WHAT NEEDS TO BE DONE -
Which of the lines below contain the string "hasForbiddenURIByte"? Copy each one.
[[ DATASET RECORDS, beginning ]]
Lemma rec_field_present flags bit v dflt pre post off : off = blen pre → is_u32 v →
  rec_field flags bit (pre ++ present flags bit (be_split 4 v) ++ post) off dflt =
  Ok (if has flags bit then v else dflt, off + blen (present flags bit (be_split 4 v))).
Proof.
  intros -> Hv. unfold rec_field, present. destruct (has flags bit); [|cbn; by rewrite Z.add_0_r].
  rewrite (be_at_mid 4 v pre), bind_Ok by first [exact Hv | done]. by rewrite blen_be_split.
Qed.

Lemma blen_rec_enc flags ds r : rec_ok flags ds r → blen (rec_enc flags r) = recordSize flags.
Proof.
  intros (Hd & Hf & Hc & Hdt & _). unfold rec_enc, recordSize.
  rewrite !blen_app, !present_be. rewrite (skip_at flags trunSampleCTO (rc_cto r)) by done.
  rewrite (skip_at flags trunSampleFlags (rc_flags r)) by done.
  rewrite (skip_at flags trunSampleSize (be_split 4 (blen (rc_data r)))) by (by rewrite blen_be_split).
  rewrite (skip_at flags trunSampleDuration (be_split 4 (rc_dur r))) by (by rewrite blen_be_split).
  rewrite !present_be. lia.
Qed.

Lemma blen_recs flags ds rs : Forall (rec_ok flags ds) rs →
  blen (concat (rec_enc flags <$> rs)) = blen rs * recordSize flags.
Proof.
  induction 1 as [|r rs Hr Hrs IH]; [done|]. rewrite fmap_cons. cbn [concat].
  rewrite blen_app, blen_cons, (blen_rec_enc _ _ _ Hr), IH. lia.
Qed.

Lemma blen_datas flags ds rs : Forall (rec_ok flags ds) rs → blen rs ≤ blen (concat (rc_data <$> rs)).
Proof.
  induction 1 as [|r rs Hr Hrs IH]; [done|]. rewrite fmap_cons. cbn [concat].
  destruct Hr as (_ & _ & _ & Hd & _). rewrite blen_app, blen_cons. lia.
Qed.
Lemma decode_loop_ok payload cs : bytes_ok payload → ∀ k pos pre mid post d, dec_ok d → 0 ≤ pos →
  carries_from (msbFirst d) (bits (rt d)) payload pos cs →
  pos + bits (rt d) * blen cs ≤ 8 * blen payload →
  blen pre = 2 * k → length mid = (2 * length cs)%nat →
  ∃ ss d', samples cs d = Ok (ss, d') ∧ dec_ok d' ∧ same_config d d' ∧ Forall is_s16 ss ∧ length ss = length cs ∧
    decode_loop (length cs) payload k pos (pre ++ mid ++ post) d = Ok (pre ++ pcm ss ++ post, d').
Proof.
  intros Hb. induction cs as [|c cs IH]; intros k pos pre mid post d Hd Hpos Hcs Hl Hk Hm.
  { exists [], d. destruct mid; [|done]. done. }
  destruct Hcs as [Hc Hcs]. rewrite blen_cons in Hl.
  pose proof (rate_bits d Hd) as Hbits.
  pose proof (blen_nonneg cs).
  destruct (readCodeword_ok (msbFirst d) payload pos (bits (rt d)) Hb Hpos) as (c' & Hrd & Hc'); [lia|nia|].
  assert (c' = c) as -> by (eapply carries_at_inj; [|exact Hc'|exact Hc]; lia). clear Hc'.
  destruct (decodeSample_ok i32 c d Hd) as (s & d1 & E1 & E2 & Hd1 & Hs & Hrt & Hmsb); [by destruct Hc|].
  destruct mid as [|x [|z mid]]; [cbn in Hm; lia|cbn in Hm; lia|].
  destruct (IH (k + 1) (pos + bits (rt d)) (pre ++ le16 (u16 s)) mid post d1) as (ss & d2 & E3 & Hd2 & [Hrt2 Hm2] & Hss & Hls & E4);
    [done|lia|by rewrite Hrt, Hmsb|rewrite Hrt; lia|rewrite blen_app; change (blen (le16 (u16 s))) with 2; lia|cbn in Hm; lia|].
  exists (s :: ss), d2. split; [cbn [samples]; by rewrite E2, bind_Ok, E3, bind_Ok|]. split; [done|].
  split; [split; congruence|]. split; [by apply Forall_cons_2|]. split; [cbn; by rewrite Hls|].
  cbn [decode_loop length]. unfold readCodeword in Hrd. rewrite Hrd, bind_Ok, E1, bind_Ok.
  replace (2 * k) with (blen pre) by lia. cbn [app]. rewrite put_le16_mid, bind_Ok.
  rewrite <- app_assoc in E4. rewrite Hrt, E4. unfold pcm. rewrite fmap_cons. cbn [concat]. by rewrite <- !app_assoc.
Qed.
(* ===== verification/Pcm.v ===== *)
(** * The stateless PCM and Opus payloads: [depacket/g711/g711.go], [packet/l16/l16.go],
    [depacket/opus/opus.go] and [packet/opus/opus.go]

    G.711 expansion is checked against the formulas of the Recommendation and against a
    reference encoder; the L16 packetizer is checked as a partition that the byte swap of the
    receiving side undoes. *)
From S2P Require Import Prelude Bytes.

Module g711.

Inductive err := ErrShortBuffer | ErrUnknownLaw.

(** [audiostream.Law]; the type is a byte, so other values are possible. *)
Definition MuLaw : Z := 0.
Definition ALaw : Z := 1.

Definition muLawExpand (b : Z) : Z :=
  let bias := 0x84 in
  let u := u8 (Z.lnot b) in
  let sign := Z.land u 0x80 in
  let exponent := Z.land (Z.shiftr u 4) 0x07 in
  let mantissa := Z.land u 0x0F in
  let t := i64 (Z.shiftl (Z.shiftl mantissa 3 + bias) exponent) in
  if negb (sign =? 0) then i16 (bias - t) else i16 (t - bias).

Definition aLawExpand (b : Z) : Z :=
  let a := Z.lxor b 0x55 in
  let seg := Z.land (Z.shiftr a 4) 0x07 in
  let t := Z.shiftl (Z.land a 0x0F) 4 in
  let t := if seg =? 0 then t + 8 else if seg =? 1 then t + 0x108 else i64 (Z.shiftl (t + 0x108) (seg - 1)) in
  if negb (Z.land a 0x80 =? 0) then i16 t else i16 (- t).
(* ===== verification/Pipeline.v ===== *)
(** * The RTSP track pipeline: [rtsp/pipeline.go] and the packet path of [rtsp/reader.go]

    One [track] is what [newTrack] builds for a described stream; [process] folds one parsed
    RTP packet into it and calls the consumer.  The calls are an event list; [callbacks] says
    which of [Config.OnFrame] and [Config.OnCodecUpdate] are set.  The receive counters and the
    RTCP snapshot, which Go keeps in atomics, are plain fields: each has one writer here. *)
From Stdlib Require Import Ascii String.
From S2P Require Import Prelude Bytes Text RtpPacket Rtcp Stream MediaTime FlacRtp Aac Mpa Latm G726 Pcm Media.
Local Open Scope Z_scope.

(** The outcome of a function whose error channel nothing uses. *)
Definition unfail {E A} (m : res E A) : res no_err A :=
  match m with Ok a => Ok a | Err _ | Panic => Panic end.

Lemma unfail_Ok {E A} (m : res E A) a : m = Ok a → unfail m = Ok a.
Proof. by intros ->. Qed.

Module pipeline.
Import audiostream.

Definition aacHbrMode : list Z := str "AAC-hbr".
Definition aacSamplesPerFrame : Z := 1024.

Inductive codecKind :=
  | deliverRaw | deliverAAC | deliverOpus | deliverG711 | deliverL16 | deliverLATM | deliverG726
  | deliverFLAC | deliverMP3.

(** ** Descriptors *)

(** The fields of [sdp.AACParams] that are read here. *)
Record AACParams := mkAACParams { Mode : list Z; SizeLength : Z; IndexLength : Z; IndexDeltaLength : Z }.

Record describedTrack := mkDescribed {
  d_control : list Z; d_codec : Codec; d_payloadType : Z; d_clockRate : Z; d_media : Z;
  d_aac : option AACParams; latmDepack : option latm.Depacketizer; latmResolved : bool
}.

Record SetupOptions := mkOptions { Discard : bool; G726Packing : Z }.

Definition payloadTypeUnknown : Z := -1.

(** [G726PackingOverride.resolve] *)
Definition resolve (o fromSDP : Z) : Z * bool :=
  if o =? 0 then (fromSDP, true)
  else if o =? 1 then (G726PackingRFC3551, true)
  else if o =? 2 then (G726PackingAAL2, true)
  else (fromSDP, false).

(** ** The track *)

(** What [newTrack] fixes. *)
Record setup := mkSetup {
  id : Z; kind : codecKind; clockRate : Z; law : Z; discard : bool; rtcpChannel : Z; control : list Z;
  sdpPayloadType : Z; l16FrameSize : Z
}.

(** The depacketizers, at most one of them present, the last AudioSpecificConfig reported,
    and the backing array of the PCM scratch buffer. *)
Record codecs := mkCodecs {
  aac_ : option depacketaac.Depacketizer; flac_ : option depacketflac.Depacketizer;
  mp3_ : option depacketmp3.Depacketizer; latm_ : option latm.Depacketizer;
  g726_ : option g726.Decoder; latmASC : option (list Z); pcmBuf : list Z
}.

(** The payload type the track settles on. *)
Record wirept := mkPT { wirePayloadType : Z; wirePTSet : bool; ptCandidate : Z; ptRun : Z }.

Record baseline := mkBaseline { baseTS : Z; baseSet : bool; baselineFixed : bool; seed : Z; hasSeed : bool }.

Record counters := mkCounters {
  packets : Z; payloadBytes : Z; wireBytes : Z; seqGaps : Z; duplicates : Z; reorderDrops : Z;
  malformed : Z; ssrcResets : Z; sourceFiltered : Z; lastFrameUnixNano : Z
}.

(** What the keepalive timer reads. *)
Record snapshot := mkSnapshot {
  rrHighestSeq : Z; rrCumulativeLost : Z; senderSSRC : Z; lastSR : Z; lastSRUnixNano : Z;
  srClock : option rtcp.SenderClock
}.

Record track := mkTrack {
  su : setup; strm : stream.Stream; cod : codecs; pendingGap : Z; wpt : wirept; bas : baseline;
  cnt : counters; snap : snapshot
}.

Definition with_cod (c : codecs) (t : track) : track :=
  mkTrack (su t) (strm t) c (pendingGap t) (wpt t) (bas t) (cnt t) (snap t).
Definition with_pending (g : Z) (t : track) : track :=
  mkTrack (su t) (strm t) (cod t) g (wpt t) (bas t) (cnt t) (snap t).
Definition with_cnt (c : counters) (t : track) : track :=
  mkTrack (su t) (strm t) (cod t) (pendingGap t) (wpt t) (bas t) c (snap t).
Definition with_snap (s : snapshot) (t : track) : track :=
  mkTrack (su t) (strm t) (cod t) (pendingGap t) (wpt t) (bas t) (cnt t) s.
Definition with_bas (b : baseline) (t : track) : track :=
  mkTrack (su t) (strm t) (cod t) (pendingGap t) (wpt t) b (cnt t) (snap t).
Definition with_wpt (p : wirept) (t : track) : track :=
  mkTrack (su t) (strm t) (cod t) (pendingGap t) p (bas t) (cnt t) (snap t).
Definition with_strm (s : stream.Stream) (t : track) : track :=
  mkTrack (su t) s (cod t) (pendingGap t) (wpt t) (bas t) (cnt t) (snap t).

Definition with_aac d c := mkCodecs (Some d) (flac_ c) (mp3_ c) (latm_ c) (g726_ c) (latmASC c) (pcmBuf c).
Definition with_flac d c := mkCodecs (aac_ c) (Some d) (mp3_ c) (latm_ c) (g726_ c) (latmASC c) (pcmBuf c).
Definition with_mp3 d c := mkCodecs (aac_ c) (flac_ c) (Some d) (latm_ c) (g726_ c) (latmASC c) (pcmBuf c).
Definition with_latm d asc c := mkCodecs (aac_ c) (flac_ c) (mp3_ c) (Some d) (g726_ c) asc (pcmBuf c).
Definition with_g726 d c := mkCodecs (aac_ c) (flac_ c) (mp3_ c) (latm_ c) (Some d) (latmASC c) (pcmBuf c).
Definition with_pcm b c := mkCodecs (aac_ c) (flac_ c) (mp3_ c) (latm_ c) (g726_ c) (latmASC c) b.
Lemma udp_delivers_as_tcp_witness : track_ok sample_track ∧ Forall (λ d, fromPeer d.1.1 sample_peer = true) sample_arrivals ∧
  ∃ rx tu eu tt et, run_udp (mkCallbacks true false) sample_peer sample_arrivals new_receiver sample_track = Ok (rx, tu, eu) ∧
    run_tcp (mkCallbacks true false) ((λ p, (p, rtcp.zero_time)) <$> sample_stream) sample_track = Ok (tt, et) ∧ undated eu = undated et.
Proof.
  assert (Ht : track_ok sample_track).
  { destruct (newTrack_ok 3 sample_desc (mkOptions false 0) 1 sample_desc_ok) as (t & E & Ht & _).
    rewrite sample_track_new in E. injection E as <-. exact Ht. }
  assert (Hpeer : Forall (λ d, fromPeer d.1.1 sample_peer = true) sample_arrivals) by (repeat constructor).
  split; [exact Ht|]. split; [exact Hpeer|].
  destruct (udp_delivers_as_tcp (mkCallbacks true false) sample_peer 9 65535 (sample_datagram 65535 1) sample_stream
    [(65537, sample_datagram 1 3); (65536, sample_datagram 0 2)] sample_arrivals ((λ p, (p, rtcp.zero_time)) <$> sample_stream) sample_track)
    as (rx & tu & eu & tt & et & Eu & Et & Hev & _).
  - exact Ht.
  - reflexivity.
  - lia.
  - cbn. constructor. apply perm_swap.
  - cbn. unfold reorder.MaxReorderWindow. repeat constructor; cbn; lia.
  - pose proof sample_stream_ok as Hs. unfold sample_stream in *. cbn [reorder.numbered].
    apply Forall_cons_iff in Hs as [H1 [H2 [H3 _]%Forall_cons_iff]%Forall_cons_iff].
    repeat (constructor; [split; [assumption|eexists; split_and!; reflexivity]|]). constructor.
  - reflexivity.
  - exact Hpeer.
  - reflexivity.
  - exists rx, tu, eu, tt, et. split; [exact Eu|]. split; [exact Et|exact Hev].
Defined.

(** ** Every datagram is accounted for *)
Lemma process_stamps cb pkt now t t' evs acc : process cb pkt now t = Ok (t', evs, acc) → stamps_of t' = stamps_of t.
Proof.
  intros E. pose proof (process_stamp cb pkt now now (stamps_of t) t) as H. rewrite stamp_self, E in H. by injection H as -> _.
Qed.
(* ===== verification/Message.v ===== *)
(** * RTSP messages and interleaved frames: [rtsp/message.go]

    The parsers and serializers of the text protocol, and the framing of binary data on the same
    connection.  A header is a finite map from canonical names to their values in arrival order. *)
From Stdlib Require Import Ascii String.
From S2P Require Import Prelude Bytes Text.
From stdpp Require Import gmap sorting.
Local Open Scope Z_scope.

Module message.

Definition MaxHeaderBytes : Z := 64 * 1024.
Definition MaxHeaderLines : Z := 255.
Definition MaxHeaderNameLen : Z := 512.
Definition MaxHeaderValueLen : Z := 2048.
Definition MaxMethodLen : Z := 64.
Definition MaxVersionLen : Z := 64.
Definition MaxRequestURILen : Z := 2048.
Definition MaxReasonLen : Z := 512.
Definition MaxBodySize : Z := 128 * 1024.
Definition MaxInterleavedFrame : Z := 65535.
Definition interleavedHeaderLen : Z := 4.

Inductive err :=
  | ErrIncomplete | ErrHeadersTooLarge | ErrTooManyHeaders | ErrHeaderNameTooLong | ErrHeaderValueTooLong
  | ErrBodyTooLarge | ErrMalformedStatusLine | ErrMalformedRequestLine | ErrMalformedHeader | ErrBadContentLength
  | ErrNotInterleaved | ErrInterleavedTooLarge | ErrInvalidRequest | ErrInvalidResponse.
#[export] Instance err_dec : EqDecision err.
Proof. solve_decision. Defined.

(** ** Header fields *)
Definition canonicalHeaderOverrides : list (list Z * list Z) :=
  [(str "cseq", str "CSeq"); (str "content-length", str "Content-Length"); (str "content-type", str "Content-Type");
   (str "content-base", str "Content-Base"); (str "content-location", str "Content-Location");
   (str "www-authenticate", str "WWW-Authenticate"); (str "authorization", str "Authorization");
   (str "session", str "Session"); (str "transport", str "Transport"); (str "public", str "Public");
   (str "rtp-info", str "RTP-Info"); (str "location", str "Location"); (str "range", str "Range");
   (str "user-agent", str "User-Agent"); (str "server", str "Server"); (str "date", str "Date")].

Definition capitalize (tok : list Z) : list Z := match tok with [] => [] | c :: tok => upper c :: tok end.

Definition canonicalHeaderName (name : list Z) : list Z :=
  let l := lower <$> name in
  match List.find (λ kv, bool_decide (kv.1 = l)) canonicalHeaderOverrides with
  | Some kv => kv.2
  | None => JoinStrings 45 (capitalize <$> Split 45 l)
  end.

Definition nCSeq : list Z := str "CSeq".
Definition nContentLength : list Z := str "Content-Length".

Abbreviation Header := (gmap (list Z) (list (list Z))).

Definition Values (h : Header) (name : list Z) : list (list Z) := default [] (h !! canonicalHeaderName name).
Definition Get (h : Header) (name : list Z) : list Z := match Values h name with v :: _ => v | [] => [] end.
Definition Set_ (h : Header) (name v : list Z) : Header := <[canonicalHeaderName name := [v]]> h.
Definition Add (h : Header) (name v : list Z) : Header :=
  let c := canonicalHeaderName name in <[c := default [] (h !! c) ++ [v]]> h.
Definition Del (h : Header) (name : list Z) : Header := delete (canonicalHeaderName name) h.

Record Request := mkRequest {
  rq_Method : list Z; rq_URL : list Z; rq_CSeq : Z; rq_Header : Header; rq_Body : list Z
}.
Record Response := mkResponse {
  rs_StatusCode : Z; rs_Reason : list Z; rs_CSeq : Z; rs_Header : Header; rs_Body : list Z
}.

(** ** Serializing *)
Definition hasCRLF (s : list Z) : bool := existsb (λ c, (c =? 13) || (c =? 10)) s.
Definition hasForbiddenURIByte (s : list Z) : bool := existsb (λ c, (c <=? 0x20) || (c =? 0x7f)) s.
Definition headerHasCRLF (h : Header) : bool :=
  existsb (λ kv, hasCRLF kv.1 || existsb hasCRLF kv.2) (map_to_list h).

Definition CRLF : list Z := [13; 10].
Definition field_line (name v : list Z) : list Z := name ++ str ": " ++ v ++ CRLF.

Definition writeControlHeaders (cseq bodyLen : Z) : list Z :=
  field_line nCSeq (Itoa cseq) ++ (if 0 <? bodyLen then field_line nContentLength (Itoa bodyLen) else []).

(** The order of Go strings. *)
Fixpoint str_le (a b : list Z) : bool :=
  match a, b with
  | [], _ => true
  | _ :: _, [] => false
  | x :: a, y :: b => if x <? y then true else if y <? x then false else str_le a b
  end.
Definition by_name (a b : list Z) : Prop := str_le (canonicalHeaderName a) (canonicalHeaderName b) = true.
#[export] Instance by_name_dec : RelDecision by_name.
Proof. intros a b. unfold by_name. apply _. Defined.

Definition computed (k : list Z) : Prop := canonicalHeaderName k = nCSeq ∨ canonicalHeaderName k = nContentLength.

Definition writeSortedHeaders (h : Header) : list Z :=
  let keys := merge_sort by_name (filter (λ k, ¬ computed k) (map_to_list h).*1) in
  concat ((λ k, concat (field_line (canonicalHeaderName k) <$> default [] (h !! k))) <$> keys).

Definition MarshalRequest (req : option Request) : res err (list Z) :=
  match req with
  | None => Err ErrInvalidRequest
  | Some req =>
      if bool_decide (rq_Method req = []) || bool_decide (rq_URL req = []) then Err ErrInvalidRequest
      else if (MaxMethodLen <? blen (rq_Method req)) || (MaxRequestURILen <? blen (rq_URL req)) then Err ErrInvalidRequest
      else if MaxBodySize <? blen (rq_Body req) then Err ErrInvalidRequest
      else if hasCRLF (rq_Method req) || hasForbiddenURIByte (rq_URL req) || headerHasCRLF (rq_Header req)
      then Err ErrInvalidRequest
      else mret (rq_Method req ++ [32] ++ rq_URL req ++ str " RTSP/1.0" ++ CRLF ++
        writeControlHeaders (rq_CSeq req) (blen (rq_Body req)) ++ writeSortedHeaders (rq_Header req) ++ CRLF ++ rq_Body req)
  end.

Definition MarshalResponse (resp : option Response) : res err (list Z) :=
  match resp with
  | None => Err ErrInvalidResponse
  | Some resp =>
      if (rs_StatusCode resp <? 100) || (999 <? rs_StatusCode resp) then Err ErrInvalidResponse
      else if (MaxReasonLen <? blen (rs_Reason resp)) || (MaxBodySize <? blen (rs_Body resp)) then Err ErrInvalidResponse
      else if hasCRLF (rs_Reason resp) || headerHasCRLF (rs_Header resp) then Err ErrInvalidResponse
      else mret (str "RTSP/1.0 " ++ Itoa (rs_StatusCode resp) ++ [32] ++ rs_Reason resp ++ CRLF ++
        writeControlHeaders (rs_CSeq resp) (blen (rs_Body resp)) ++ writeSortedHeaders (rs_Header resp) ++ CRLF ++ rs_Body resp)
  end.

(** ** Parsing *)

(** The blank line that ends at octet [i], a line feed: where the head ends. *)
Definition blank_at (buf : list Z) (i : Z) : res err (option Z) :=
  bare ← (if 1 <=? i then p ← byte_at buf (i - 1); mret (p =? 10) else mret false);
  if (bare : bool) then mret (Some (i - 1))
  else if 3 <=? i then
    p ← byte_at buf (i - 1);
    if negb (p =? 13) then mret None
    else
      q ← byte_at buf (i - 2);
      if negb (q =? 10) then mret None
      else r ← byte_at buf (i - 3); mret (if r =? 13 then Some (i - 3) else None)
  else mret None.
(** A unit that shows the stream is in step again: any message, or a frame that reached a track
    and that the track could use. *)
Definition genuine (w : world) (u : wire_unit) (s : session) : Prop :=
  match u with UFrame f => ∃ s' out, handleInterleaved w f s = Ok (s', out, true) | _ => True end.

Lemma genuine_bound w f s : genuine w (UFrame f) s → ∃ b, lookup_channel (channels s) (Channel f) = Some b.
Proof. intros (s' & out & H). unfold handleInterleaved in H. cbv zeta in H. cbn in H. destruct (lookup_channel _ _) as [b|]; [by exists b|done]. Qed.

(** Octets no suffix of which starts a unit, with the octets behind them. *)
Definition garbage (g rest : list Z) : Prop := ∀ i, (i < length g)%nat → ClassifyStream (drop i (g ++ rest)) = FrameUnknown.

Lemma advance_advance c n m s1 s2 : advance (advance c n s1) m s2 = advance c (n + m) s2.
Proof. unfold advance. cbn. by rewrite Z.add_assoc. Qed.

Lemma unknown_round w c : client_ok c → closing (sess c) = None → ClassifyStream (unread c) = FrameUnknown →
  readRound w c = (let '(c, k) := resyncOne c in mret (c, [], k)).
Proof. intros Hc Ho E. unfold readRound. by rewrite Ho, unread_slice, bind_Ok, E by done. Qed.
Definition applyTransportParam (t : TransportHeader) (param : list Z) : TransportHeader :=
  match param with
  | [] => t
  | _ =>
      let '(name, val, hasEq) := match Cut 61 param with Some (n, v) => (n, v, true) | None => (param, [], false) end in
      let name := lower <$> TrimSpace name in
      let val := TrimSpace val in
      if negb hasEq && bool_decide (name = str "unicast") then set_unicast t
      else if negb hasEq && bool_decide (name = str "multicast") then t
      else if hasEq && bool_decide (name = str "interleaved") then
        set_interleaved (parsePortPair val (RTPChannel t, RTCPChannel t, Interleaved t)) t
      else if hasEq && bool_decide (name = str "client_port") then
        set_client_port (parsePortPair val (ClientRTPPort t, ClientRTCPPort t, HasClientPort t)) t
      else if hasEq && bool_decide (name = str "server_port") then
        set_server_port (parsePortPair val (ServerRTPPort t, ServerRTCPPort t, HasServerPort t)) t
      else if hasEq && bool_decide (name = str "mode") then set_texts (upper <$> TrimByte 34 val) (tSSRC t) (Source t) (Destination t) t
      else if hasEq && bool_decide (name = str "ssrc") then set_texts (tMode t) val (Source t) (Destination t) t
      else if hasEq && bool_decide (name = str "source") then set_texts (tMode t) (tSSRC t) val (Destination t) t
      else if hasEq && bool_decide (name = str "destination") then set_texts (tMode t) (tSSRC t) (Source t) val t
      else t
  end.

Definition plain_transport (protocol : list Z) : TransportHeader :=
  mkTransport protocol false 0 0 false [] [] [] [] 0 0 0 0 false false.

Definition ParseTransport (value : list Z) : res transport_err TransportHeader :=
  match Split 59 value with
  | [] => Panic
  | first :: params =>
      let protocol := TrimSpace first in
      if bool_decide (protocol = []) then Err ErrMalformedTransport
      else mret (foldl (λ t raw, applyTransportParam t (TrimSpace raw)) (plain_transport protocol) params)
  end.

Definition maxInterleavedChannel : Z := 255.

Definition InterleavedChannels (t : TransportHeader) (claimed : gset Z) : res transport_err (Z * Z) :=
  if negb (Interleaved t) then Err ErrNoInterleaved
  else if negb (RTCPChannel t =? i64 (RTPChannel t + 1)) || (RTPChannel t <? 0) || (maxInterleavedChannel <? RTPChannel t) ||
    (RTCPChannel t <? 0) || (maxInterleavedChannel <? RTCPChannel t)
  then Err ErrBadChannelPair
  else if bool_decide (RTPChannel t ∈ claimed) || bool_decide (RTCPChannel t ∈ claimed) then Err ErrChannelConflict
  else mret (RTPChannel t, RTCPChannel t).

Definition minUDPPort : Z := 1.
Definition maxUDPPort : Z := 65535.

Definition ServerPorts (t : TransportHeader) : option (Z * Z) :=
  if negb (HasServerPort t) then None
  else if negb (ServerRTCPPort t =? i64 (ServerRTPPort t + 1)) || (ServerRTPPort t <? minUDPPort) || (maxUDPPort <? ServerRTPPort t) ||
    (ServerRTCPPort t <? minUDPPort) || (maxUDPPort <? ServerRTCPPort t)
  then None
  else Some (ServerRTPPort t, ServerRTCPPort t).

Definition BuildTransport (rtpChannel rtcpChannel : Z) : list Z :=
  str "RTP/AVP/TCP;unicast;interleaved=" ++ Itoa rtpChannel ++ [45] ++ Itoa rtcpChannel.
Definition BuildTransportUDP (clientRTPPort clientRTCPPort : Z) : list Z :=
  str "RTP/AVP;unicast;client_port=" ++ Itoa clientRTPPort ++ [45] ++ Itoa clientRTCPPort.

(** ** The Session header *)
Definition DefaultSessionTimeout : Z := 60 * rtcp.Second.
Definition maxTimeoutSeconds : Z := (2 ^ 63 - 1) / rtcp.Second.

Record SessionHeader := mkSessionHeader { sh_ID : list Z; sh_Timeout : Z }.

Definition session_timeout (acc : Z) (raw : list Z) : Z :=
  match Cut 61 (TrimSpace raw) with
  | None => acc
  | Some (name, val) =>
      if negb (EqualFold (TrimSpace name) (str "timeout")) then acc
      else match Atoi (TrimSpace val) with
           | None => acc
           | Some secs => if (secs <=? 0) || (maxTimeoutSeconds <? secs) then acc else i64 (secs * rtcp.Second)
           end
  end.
[[ DATASET RECORDS, end ]]
SOLUTION TO THIS PROBLEM -
Definition hasForbiddenURIByte (s : list Z) : bool := existsb (λ c, (c <=? 0x20) || (c =? 0x7f)) s.
      else if hasCRLF (rq_Method req) || hasForbiddenURIByte (rq_URL req) || headerHasCRLF (rq_Header req)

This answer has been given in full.